Et puis, il y avait la vue. De ses grands yeux nordiques, elle caressait Erwann, aussi bien qu’elle le pouvait. Elle avalait son image goulûment, avec la même douleur désagréable de son anorexie. Elle avalait, parce qu’elle en avait besoin, mais chaque bouchée coulait difficilement, lui écorchant les sentiments à chaque passage. Elle dévorait le garçon, culpabilisant parce qu’elle savait que ce n’était pas bon pour elle, qu’à trop s’empiffrer, son cœur allait finir par exploser.

Il n’était venu qu’une fois à son chevet. Elle se souvenait de leur étreinte, et de son départ brusque. Elle ne savait plus où ils en étaient, si elle était censé avoir pris ça comme un Adieu, ou comme un « Je ne t’abandonnerais plus, c’est la dernière fois ». Son cerveau habitué avait choisi la première solution, pour s’interdire une nouvelle déception.

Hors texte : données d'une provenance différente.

(** C24: No wake-up is lost.  While a poll waits and something is pending that may be
    delivered, the token is there or is about to be, so the poll comes back with the next
    twenty tasks in their order after at most two steps and with nobody else's help. *)
Theorem no_wakeup_is_lost y now :
  q_reached y -> tq_polling (qs_q y) = true -> tq_retired (qs_q y) = false -> tq_pending (qs_q y) <> [] ->
  exists y1 y2,
    (y1 = y \/ q_step y ESignal y1) /\ q_step y1 (EWake (Woken true) now) y2 /\ tq_polling (qs_q y2) = false /\
    qs_sent y2 = qs_sent y ++ ((fun lt => lt_task (leased lt now)) <$> firstn maxTasksPerPoll (tq_pending (qs_q y))) /\
    tq_pending (qs_q y2) = skipn maxTasksPerPoll (tq_pending (qs_q y)).
Proof.
  intros Hok%q_reached_ok Hp Hr Hne.
  assert (Hgo : forall y1, tq_polling (qs_q y1) = true -> tq_wake (qs_q y1) = true -> tq_retired (qs_q y1) = false ->
    tq_pending (qs_q y1) = tq_pending (qs_q y) -> qs_sent y1 = qs_sent y ->
    exists y2, q_step y1 (EWake (Woken true) now) y2 /\ tq_polling (qs_q y2) = false /\
      qs_sent y2 = qs_sent y ++ ((fun lt => lt_task (leased lt now)) <$> firstn maxTasksPerPoll (tq_pending (qs_q y))) /\
      tq_pending (qs_q y2) = skipn maxTasksPerPoll (tq_pending (qs_q y))).
  { intros [q1 n1 s1 i1] Ep Ew Er Epend Es. cbn in *. destruct (poll_end (Woken true) now q1) as [b q2] eqn:Eb.
    eexists. split; [apply (q_wakes _ _ _ _ (Woken true) now b q2); [done|by intros|done]|].
    unfold poll_end, take_tasks in Eb. cbn [negb with_wake with_polling tq_retired tq_pending] in Eb. rewrite Er in Eb.
    injection Eb as <- <-. cbn [qs_q qs_sent tb_Tasks with_tasks tq_polling tq_pending]. rewrite Es, Epend. split_and!; [done| |done].
    f_equal. symmetry. apply (list_fmap_compose (fun lt => leased lt now) lt_task). }
  destruct (qo_wake _ Hok Hp) as [|[Hw|Hw]]; [done| |].
  - destruct (Hgo y) as (y2 & H1 & H2 & H3 & H4); try done. exists y, y2. split_and!; try done. by left.
  - destruct y as [q owed sent ids]. cbn in *. destruct owed as [|owed]; [lia|].
    destruct (Hgo {| qs_q := signal q; qs_owed := owed; qs_sent := sent; qs_ids := ids |}) as (y2 & H1 & H2 & H3 & H4); try done.
    eexists _, y2. split_and!; [right; apply q_signal|done..].
Qed.
End promises.
(* ===== verification/Results.v ===== *)
(** * What the controller does with what hosts say (controller/agents.go, background.go)

    A host answers its tasks ([ReportResult]) and reports its runners ([applyReports]); the
    controller moves the rows of its tables by the store's transactions (Lifecycle.v,
    Cleanup.v) and settles the task's lease (TaskQueue.v), and gives up on tasks that were
    tried too often ([sweepTasks]).  An operation is a function of the tables that may end
    in an error ([R]); any call of the store may fail, and one that fails writes nothing.
    A handler is run alone here. *)
From Stdlib Require Import ZArith Lia Ascii String.
From stdpp Require Import base strings list gmap relations.
From S2P Require Import Prelude GoString GoText Store Lifecycle Backend Claims Agent AgentTasks TaskQueue Cleanup.
Local Open Scope string_scope.
Local Open Scope list_scope.
Local Open Scope Z_scope.

(** ** Data *)
(** What came of asking GitHub to delete a registration, the way to GitHub included. *)
Inductive registration := NotAsked | RegistrationGone | RegistrationBusy | NotDeleted (reason : string).

(** What the handlers read that is not theirs: whether the [n]th call of the store fails, the
    clock, whether a job is in progress on a runner, GitHub, random bytes, the runner's
    backend, and whether the controller may act. *)
Class Outside := {
  ow_down : nat -> bool;
  ow_clock : nat -> Time;
  ow_running : nat -> string -> bool;
  ow_github : nat -> string -> registration;
  ow_random : nat -> string;
  ow_backend : string -> BackendKind;
  ow_hostName : string -> string;
  ow_mayAct : bool
}.

(** What other parts of the controller are told. *)
Inductive told :=
  | ToldToolFill (host : string) (task : Task) (ok : bool)
  | ToldImagePull (host pool image source : string) (ok : bool) (fault : FaultKind) (text : string)
  | ToldLogsFailed (stream text : string)
  | ToldHostCheck (host : string) (issued : Time)
  | ToldCheckExpired (host task : string)
  | ToldUpdate (host : string) (task : option Task) (ok : bool)
  | ToldCreation (host : string) (runner : Runner)
  | ToldLost (before : Runner) (message : string) (fault : FaultKind)
  | ToldStartFailure (before failed : Runner)
  | ToldReady (runner : Runner)
  | ToldReturned (runner : Runner)
  | ToldTail (runner : string) (lines : list string)
  | ToldOutOfMemory (runner : Runner) (message : string)
  | ToldLookup (kind target : string)
  | ToldNudge.

Record ctl := {
  ct_runners : gmap string Runner;
  ct_cleanups : gmap string cleanup;
  ct_containers : gmap string Handle;
  ct_queues : taskQueues;
  ct_told : list told;
  ct_asked : nat
}.

Definition with_runners (s : ctl) (m : gmap string Runner) : ctl :=
  {| ct_runners := m; ct_cleanups := ct_cleanups s; ct_containers := ct_containers s; ct_queues := ct_queues s; ct_told := ct_told s; ct_asked := ct_asked s |}.
Definition with_cleanups (s : ctl) (m : gmap string cleanup) : ctl :=
  {| ct_runners := ct_runners s; ct_cleanups := m; ct_containers := ct_containers s; ct_queues := ct_queues s; ct_told := ct_told s; ct_asked := ct_asked s |}.
Definition with_containers (s : ctl) (m : gmap string Handle) : ctl :=
  {| ct_runners := ct_runners s; ct_cleanups := ct_cleanups s; ct_containers := m; ct_queues := ct_queues s; ct_told := ct_told s; ct_asked := ct_asked s |}.
Definition with_queues (s : ctl) (m : taskQueues) : ctl :=
  {| ct_runners := ct_runners s; ct_cleanups := ct_cleanups s; ct_containers := ct_containers s; ct_queues := m; ct_told := ct_told s; ct_asked := ct_asked s |}.
Definition with_told (s : ctl) (t : list told) : ctl :=
  {| ct_runners := ct_runners s; ct_cleanups := ct_cleanups s; ct_containers := ct_containers s; ct_queues := ct_queues s; ct_told := t; ct_asked := ct_asked s |}.
Definition next_call (s : ctl) : ctl :=
  {| ct_runners := ct_runners s; ct_cleanups := ct_cleanups s; ct_containers := ct_containers s; ct_queues := ct_queues s; ct_told := ct_told s; ct_asked := S (ct_asked s) |}.

Inductive ctl_error := StoreFailed | Refused (e : TransitionError) | WrongHost (host runner owner : string) | Paused | NoHostID | ReportTooLarge (n : nat).

(** A runner as [GetRunner] reads it. *)
Record runner_row := { rw_runner : Runner; rw_cleanup : cleanup; rw_container : Handle }.

(** A result, with what [TaskResult] leaves out: how long the runtime took, when the
    container started, the image's digest. *)
Record posted_result := { po_result : TaskResult; po_service : Duration; po_started : option Time; po_digest : string }.

Definition R (A : Type) : Type := ctl -> (ctl_error + A) * ctl.
#[global] Instance R_ret : MRet R := fun A a s => (inr a, s).
#[global] Instance R_bind : MBind R := fun A B f m s =>
  match m s with (inr a, s') => f a s' | (inl e, s') => (inl e, s') end.
Definition throw {A} (e : ctl_error) : R A := fun s => (inl e, s).
(** An error that is logged, or kept for later. *)
Definition attempted {A} (m : R A) : R (ctl_error + A) := fun s => let '(r, s') := m s in (inr r, s').
Definition tell (t : told) : R unit := fun s => (inr tt, with_told s (ct_told s ++ [t])).

Section handlers.
Context `{Outside}.

(** One call of the store. *)
Definition db {A} (f : ctl -> Time -> (ctl_error + A) * ctl) : R A := fun s =>
  if ow_down (ct_asked s) then (inl StoreFailed, next_call s) else f (next_call s) (ow_clock (ct_asked s)).

(** A write of columns and tables that are not kept here. *)
Definition elsewhere : R unit := db (fun s _ => (inr tt, s)).

Definition ReadRunner (id : string) : R runner_row := db (fun s _ =>
  match ct_runners s !! id with
  | None => (inl (Refused Lifecycle.ErrNotFound), s)
  | Some r => (inr {| rw_runner := r; rw_cleanup := default not_cleaned (ct_cleanups s !! id);
                      rw_container := default "" (ct_containers s !! id) |}, s)
  end).

Definition moving (f : gmap string Runner -> Time -> TransitionError + (Runner * gmap string Runner)) : R Runner := db (fun s now =>
  match f (ct_runners s) now with
  | inl e => (inl (Refused e), s)
  | inr (r, t) => (inr r, with_runners s t)
  end).

(** An UPDATE of a row that is not there changes nothing and is no error. *)
Definition SetRunnerContainer (id : string) (h : Handle) : R unit := db (fun s _ =>
  (inr tt, match ct_runners s !! id with Some _ => with_containers s (<[id := h]> (ct_containers s)) | None => s end)).

Definition r_with_started (r : Runner) (started : Time) : Runner :=
  {| r_ID := r_ID r; r_PoolID := r_PoolID r; r_HostID := r_HostID r; r_Name := r_Name r; r_Ephemeral := r_Ephemeral r; r_State := r_State r; r_Image := r_Image r;
     r_CurrentJobID := r_CurrentJobID r; r_CreatedAt := r_CreatedAt r; r_ContainerStartedAt := Some started;
     r_RegisteredAt := r_RegisteredAt r; r_DrainingSince := r_DrainingSince r; r_StartedAt := r_StartedAt r;
     r_LastIdleAt := r_LastIdleAt r; r_FinishedAt := r_FinishedAt r; r_Message := r_Message r; r_JobsHandled := r_JobsHandled r;
     r_AllocatedCPUs := r_AllocatedCPUs r; r_AllocatedMemoryMB := r_AllocatedMemoryMB r;
     r_AllocationSource := r_AllocationSource r; r_LentMemoryMB := r_LentMemoryMB r; r_FaultKind := r_FaultKind r |}.

Definition SetRunnerStartup (id : string) (started : Time) : R unit := db (fun s _ =>
  (inr tt, with_runners s (alter (fun r => r_with_started r started) id (ct_runners s)))).

Definition SetRunnerServiceTime (d : Duration) : R unit :=
  if (d <=? 0) || (30 * Minute <? d) then mret tt else elsewhere.

Definition cleaning {A} (f : gmap string cleanup -> Time -> A * gmap string cleanup) : R A := db (fun s now =>
  let '(a, t) := f (ct_cleanups s) now in (inr a, with_cleanups s t)).

(** ** Cleaning up *)
Definition confirmCleanup (id : string) (host : bool) : R unit :=
  _ ← cleaning (fun t now => ConfirmRunnerCleanup t id host now);
  _ ← ReadRunner id; mret tt.

Definition noteCleanupFailure (r : runner_row) (kind : TaskKind) (reason : string) : R unit :=
  if negb (is_null (host_removed_at (rw_cleanup r))) then mret tt
  else
    _ ← cleaning (fun t now => RecordCleanupFailure t (r_ID (rw_runner r)) (TaskKind_string kind +:+ " failed: " +:+ reason) now);
    mret tt.

Definition QueueEnrichment (kind target : string) : R unit := _ ← elsewhere; tell (ToldLookup kind target).

Definition noteCleanupSucceeded (r : runner_row) (removed : bool) : R unit :=
  let id := r_ID (rw_runner r) in
  if removed then
    _ ← confirmCleanup id true;
    if is_null (registration_deleted_at (rw_cleanup r)) then QueueEnrichment "registration" id else mret tt
  else if is_empty (cleanup_error (rw_cleanup r)) && negb (is_null (cleaned_up_at (rw_cleanup r))) then mret tt
  else cleaning (fun t _ => (tt, ClearCleanupFailure t id)).

Definition cleansUp (kind : TaskKind) : bool := is_kind kind TaskStopRunner || is_kind kind TaskRemoveRunner.

(** ** Moving a runner *)
Definition observeRunnerReady (r : Runner) : R unit :=
  if is_null (r_RegisteredAt r) then mret tt
  else if negb (is_state (r_State r) RunnerIdle) && negb (is_state (r_State r) RunnerBusy) then mret tt
  else tell (ToldReady r).

Definition applyRunnerState (r : Runner) (state : option RunnerState) (message : string) (fault : FaultKind) : R unit :=
  match state with
  | None => mret tt
  | Some to =>
      if is_state to (r_State r) then mret tt
      else if negb (CanTransition (r_State r) to) then mret tt
      else
        updated ← moving (fun t now => if is_state to RunnerFailed then FailRunner t (r_ID r) message fault now
                                       else TransitionRunner t (r_ID r) to message now);
        _ ← observeRunnerReady updated;
        _ ← (if is_state to RunnerFailed then _ ← tell (ToldLost r message (r_FaultKind updated)); tell (ToldStartFailure r updated)
             else mret tt);
        if Terminal to then tell ToldNudge else mret tt
  end.

Definition failRunnerID (id reason : string) (fault : FaultKind) : R unit :=
  before ← ReadRunner id;
  updated ← moving (fun t now => FailRunner t id reason fault now);
  _ ← tell (ToldLost (rw_runner before) reason (r_FaultKind updated));
  tell (ToldStartFailure (rw_runner before) updated).

(** ** Removing a runner *)
Definition with_one_queue (s : ctl) (host : string) (q : taskQueue) : ctl := with_queues s (<[host := q]> (ct_queues s)).

Definition deferBusyRegistration (r : Runner) : R unit :=
  cleaning (fun t now => (tt, DeferRegistrationCleanup t (r_ID r)
    ("GitHub still reports " +:+ r_Name r +:+ " as running a job; cleanup is deferred until GitHub reports it idle or absent") now)).

Definition deleteRegistration (r : Runner) : R unit :=
  if negb ow_mayAct then mret tt
  else fun s => match ow_github (ct_asked s) (r_ID r) with
  | NotAsked => (inr tt, s)
  | RegistrationGone => (_ ← attempted (confirmCleanup (r_ID r) false); mret tt) s
  | RegistrationBusy => (_ ← attempted (deferBusyRegistration r); mret tt) s
  | NotDeleted e =>
      (_ ← attempted (cleaning (fun t now => (tt, RecordRegistrationCleanupFailure t (r_ID r) ("the GitHub runner registration could not be deleted: " +:+ e) now)));
       mret tt) s
  end.

Definition finishRemoveRunner (r : Runner) (reason : string) : R Runner :=
  _ ← deleteRegistration r;
  updated ← moving (fun t now => TransitionRunner t (r_ID r) RunnerRemoved reason now);
  _ ← (if is_state (r_State r) RunnerBusy then tell (ToldLost r reason "removed") else mret tt);
  mret updated.
Lemma nothing_deleted_too_soon_witness :
  exists s', (ReconcileOnce (fresh last_look)).2 = s' /\
  (as_call <$> st_calls s') = [CList "docker" (inl boxes); CRemove "docker" "c-run_1"; CList "docker" (inl [stray_box]);
                               CRemove "docker" "c-stray"] /\
  forall before e after k h, st_calls s' = before ++ e :: after -> as_call e = CRemove k h ->
    exists w, listed before k w /\ may_delete (told_by (run_accepted the_run)) (t0 + 41 * Minute) (as_agent e) w /\
      (ended_since [the_look] (t0 + 41 * Minute) (as_agent e) w \/ unclaimed_since [the_look] (t0 + 41 * Minute) w).
Proof.
  assert (H := nothing_deleted_too_soon the_run the_run_reached). cbv zeta in H.
  assert (Hc : (as_call <$> st_calls (ReconcileOnce (fresh last_look)).2) =
    [CList "docker" (inl boxes); CRemove "docker" "c-run_1"; CList "docker" (inl [stray_box]); CRemove "docker" "c-stray"])
    by (vm_compute; reflexivity).
  change (run_st the_run) with last_look in H. destruct (ReconcileOnce (fresh last_look)) as [res s'] eqn:E. exists s'.
  split; [reflexivity|]. split; [exact Hc|]. intros before e after k h Hs He.
  destruct (H before e after k h Hs He) as (w & Hw & _ & Hm & Hd). exists w. split; [exact Hw|]. split; [exact Hm|].
  destruct Hd as [[_ Hd]|[_ Hd]]; [left|right]; exact Hd.
Defined.

(** A job that fails for want of memory. *)
Lemma terminal_outcome_is_fair_witness :
  terminalOutcome run_1 (w_Status (exited_box "c-run_1" "ci-run_1" "run_1" t0 137)) =
    (RunnerFailed, "runner was killed (exit 137), but the daemon reports no memory kill: it was stopped from outside, by docker stop, an operator or the host", FaultRunnerExited) /\
  FaultKind_Valid FaultRunnerExited = true.
Proof.
  assert (E : terminalOutcome run_1 (w_Status (exited_box "c-run_1" "ci-run_1" "run_1" t0 137)) =
    (RunnerFailed, "runner was killed (exit 137), but the daemon reports no memory kill: it was stopped from outside, by docker stop, an operator or the host", FaultRunnerExited)) by reflexivity.
  split; [exact E|]. destruct (terminal_outcome_is_fair _ _ _ _ _ E) as (_ & _ & H & _). by apply H.
Defined.

(** ** The queue the host is sent its tasks from *)
Definition q_do (y : qsys) (e : qevent) : qsys :=
  let at_ q n sent ids := {| qs_q := q; qs_owed := n; qs_sent := sent; qs_ids := ids |} in
  let 'Build_qsys q n sent ids := y in
  match e with
  | EPut t => if decide (t_ID t ∈ ids) then y
              else match enqueue_locked q t with Some q' => at_ q' (S n) sent ({[t_ID t]} ∪ ids) | None => y end
  | ESignal => match n with S n' => at_ (signal q) n' sent ids | O => y end
  | EPoll mayAct now => let '(p, q') := poll_begin false mayAct "host" now q in at_ q' n (sent ++ batch_of p) ids
  | EComplete id => at_ (complete q id).2 n sent ids
  | ERedeliver id => let '(r, q') := redeliver_locked q id in at_ q' (match r with redelivered => S n | _ => n end) sent ids
  | _ => y
  end.
(* ===== verification/FleetResults.v ===== *)
(** * A controller hearing from a host

    One host, its queue and its runners' rows: the theorems of Results.v that have hypotheses
    are applied to them, the loss of a lease to a poll in the middle of a result among them. *)
From Stdlib Require Import ZArith Lia Ascii String.
From stdpp Require Import base strings list gmap relations sets.
From S2P Require Import Prelude GoFloat GoString GoText Store Lifecycle Backend Claims Agent AgentTasks TaskQueue Cleanup Results FleetAgent.
Local Open Scope string_scope.
Local Open Scope list_scope.
Local Open Scope Z_scope.

(** A store that answers, no job in progress, GitHub that deletes what it is asked to. *)
#[local] Instance quiet : Outside :=
  {| ow_down := fun _ => false; ow_clock := fun n => 1000 + Z.of_nat n; ow_running := fun _ _ => false;
     ow_github := fun _ _ => RegistrationGone; ow_random := fun _ => "0badc0de"; ow_backend := fun _ => "docker";
     ow_hostName := fun id => id; ow_mayAct := true |}.

Definition row_on (host id : string) (state : RunnerState) : Runner :=
  {| r_ID := id; r_PoolID := "pool_1"; r_HostID := host; r_Name := "ci-" +:+ id; r_Ephemeral := true; r_State := state; r_Image := "runner:1";
     r_CurrentJobID := ""; r_CreatedAt := 500; r_ContainerStartedAt := None; r_RegisteredAt := None;
     r_DrainingSince := if is_state state RunnerDraining then Some 600 else None; r_StartedAt := None; r_LastIdleAt := None; r_FinishedAt := None;
     r_Message := ""; r_JobsHandled := 0; r_AllocatedCPUs := f64_of_Z 1; r_AllocatedMemoryMB := 512; r_AllocationSource := "";
     r_LentMemoryMB := 0; r_FaultKind := "" |}.

(** A create is with the host, and a runner of another host drains. *)
Definition told_so_far : ctl :=
  {| ct_runners := {[ "run_1" := row_on "host" "run_1" RunnerProvisioning; "run_9" := row_on "other" "run_9" RunnerDraining ]};
     ct_cleanups := {[ "run_1" := not_cleaned; "run_9" := not_cleaned ]}; ct_containers := ∅;
     ct_queues := {[ "host" := qs_q (foldl q_do q_new [EPut (create "run_1" "none"); ESignal; EPoll true 1000]) ]}; ct_told := []; ct_asked := 0 |}.

Lemma told_keyed : keyed told_so_far.
Proof.
  intros id r. cbn [told_so_far ct_runners]. rewrite lookup_insert_Some, lookup_singleton_Some. intros [[<- <-]|[_ [<- <-]]]; done.
Qed.

(** The container runs. *)
Definition created_ok : posted_result :=
  {| po_result := {| rs_TaskID := "t-run_1"; rs_Kind := TaskCreateRunner; rs_RunnerID := "run_1"; rs_OK := true; rs_NotStarted := false;
                     rs_CleanupPending := false; rs_Handle := "c0ffee"; rs_Error := ""; rs_State := Some RunnerRegistering; rs_Fault := "";
                     rs_CompletedAt := 900 |};
     po_service := 3 * Second; po_started := Some 900; po_digest := "sha256:1" |}.
Definition after_create : ctl := (ReportResult "host" created_ok told_so_far).2.

Lemma messages_are_transactions_witness :
  r_State <$> ct_runners (handle (Answer "host" created_ok) told_so_far) !! "run_1" = Some RunnerRegistering /\
  rtc tx (tables told_so_far) (tables (handle (Answer "host" created_ok) told_so_far)).
Proof. split; [vm_compute; reflexivity|]. apply (messages_are_transactions (Answer "host" created_ok) told_so_far told_keyed). Defined.

(** The host answers for the other's runner. *)
Definition impostor : posted_result :=
  {| po_result := {| rs_TaskID := "t-run_1"; rs_Kind := TaskStopRunner; rs_RunnerID := "run_9"; rs_OK := false; rs_NotStarted := false;
                     rs_CleanupPending := false; rs_Handle := ""; rs_Error := "gone"; rs_State := None; rs_Fault := ""; rs_CompletedAt := 900 |};
     po_service := 0; po_started := None; po_digest := "" |}.

Lemma hosts_speak_of_their_own_witness :
  (ReportResult "host" impostor told_so_far).1 = inl (WrongHost "host" "run_9" "other") /\
  elsewhere_same (of_host told_so_far "host") "host" told_so_far (ReportResult "host" impostor told_so_far).2.
Proof.
  split; [vm_compute; reflexivity|].
  exact (proj1 (hosts_speak_of_their_own "host" impostor [] told_so_far told_keyed)).
Defined.

Lemma lease_until_applied_witness :
  peek (get_queue (ct_queues told_so_far) "host") "t-run_1" <> None /\ peek (get_queue (ct_queues after_create) "host") "t-run_1" = None.
Proof.
  split; [vm_compute; discriminate|].
  assert (E : ReportResult "host" created_ok told_so_far = (inr tt, after_create)) by (vm_compute; reflexivity).
  exact (proj1 (lease_until_applied "host" created_ok told_so_far after_create (inr tt) told_keyed E)).
Defined.

Lemma answered_twice_as_once_witness :
  r_State <$> ct_runners after_create !! "run_1" = Some RunnerRegistering /\
  ct_runners (ReportResult "host" created_ok after_create).2 = ct_runners after_create.
Proof.
  split; [vm_compute; reflexivity|].
  apply (answered_twice_as_once "host" created_ok told_so_far after_create told_keyed); [discriminate| |vm_compute; reflexivity].
  intros t. vm_compute. intros [= <-] H. set_solver.
Defined.

(** A stop sent three times and never answered. *)
Definition stop_task : Task := task "s-run_9" TaskStopRunner "run_9" None.
Definition stop_in_flight : leasedTask := {| lt_task := delivery stop_task 1000 3; lt_key := "stop_runner|run_9"; lt_attempts := 3; lt_expires := 1000 + stopLease |}.
Definition draining_still : ctl :=
  with_queues told_so_far {[ "other" := with_tasks new_queue [] {[ "s-run_9" := stop_in_flight ]} ]}.

Lemma unconfirmed_stop_frees_its_runner_witness :
  (r_State <$> ct_runners draining_still !! "run_9") = Some RunnerDraining /\
  match ct_runners (sweep_host (fun l => l) (1000 + Hour) "other" draining_still).2 !! "run_9" with
  | Some r => Terminal (r_State r) = true
  | None => True
  end.
Proof.
  split; [vm_compute; reflexivity|].
  assert (Hin : stop_in_flight ∈ (map_to_list (tq_inflight (get_queue (ct_queues draining_still) "other"))).*2).
  { apply list_elem_of_fmap_2 with (f := snd) (x := ("s-run_9", stop_in_flight)). apply elem_of_map_to_list. vm_compute. reflexivity. }
  destruct (unconfirmed_stop_frees_its_runner (fun l => l) (1000 + Hour) "other" draining_still stop_in_flight
    (fun l => reflexivity l) told_keyed Hin eq_refl eq_refl eq_refl) as (s1 & _ & [(n & _ & Hn)|Hs]); [discriminate Hn|exact Hs].
Defined.

(** ** A task given back while its host polls *)
(** A create is sent and given back unstarted. *)
Definition create_sent : qsys := foldl q_do q_new [EPut (create "run_1" "none"); ESignal; EPoll true 1000].
Definition given_back : posted_result :=
  {| po_result := {| rs_TaskID := "t-run_1"; rs_Kind := TaskCreateRunner; rs_RunnerID := "run_1"; rs_OK := false; rs_NotStarted := true;
                     rs_CleanupPending := false; rs_Handle := ""; rs_Error := "agent shut down"; rs_State := None; rs_Fault := "";
                     rs_CompletedAt := 900 |};
     po_service := 0; po_started := None; po_digest := "" |}.
Definition create_in_flight : leasedTask :=
  {| lt_task := delivery (create "run_1" "none") 1000 1; lt_key := "create_runner|run_1"; lt_attempts := 1; lt_expires := 1000 + createLease |}.

Lemma given_back_task_loses_its_lease_witness :
  exists y4 more, q_reached y4 /\ qs_sent y4 = qs_sent create_sent ++ delivery (create "run_1" "none") 2000 2 :: more /\
    forall x, x ∈ outstanding (qs_q y4) -> lt_id x <> "t-run_1".
Proof.
  assert (Hin : tq_inflight (qs_q create_sent) !! "t-run_1" = Some create_in_flight) by (vm_compute; reflexivity).
  assert (Hr : q_reached create_sent) by apply q_run_reached.
  destruct (given_back_task_loses_its_lease "host" given_back told_so_far create_sent create_in_flight 2000 Hr eq_refl eq_refl eq_refl Hin
    eq_refl eq_refl) as (y1 & y2 & S1 & S2 & (y3 & y4 & more & S3 & S4 & Hs & Hgone) & _).
  exists y4, more. split; [|split; [exact Hs|exact Hgone]].
  unfold q_reached in *. eapply rtc_r; [eapply rtc_r; [eapply rtc_r; [eapply rtc_r; [exact Hr|]|]|]|]; eexists; eassumption.
Defined.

Ruika était tombée, du haut de sa petite tour, loin de tout, s’écrasant sur le sol avec son cocon, chamboulant tout à l’intérieur. Et puis le cocon s’était protégé de ronces, pièges ingrats qui commençaient à l’atteindre elle aussi. Mais Erwann avait passé ses bras dans cette prison compliquée, pour la frôler, respirant délicatement les miasmes de son corps détruit. Et peu importe ce qu’elle se disait, elle avait du mal à l’oublier.

Mais elle ne pleurerait plus. Plus maintenant. Si elle était morte, elle ne pouvait plus pleurer. C’était tout ce qui comptait.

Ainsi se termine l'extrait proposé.